# Assignment
Look through the records and copy every line in which "arithmetic" appears.

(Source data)
-*-*-
(** * SVGPathy: the ellipse of [lib/ellipse.js]

    A shallow embedding of [Ellipse], its constructor and its three methods
    [transform], [isDegenerate] and [normalise], over exact real arithmetic.

    A JavaScript number is modelled as a real number, one of the two
    infinities, or NaN.  Finite arithmetic is exact (no rounding, no
    overflow); the special values follow IEEE 754 so that a division by zero
    or the square root of a negative number is visible in the result, as it
    is in the program.

    The program itself computes in binary64.  Module [B64] below is the same
    program over the primitive binary64 numbers; it is what decides how the
    program behaves where rounding matters, and it runs. *)

From Stdlib Require Import Reals Lra Lia ZArith List.
From Stdlib Require PrimFloat FloatOps SpecFloat.
From stdpp Require Import base option list gmap.

Open Scope R_scope.

(** ** JavaScript numbers *)

Module Num.

Inductive num : Type :=
  | Fin (x : R)   (* a finite number *)
  | PInf          (* Infinity *)
  | NInf          (* -Infinity *)
  | NaN.          (* NaN; also what [undefined] becomes in arithmetic *)

Definition is_finite (a : num) : bool :=
  match a with Fin _ => true | _ => false end.

Definition neg (a : num) : num :=
  match a with
  | Fin x => Fin (- x)
  | PInf => NInf
  | NInf => PInf
  | NaN => NaN
  end.

Definition add (a b : num) : num :=
  match a, b with
  | NaN, _ | _, NaN => NaN
  | Fin x, Fin y => Fin (x + y)
  | PInf, NInf | NInf, PInf => NaN
  | PInf, _ | _, PInf => PInf
  | NInf, _ | _, NInf => NInf
  end.

Definition sub (a b : num) : num := add a (neg b).

(** The sign of an infinity multiplied (or divided) by a finite [y];
    [zero] is the result when [y = 0]. *)
Definition signed (pos : bool) (y : R) (zero : num) : num :=
  if Req_dec_T y 0 then zero
  else if Rlt_dec 0 y then (if pos then PInf else NInf)
  else (if pos then NInf else PInf).

Definition mul (a b : num) : num :=
  match a, b with
  | NaN, _ | _, NaN => NaN
  | Fin x, Fin y => Fin (x * y)
  | PInf, Fin y | Fin y, PInf => signed true y NaN
  | NInf, Fin y | Fin y, NInf => signed false y NaN
  | PInf, PInf | NInf, NInf => PInf
  | PInf, NInf | NInf, PInf => NInf
  end.

(** Zero carries no sign in this model: a finite number divided by zero takes
    the sign of the numerator, which is what the program computes whenever the
    divisor is a [+0], as the radii of [normalise] (absolute values) are. *)
Definition div (a b : num) : num :=
  match a, b with
  | NaN, _ | _, NaN => NaN
  | Fin x, Fin y =>
      if Req_dec_T y 0 then signed true x NaN else Fin (x / y)
  | Fin _, _ => Fin 0
  | PInf, Fin y => signed true y PInf
  | NInf, Fin y => signed false y NInf
  | _, _ => NaN
  end.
-*-*-
# Reply to the exercise
    [transform], [isDegenerate] and [normalise], over exact real arithmetic.
    infinities, or NaN.  Finite arithmetic is exact (no rounding, no
  | NaN.          (* NaN; also what [undefined] becomes in arithmetic *)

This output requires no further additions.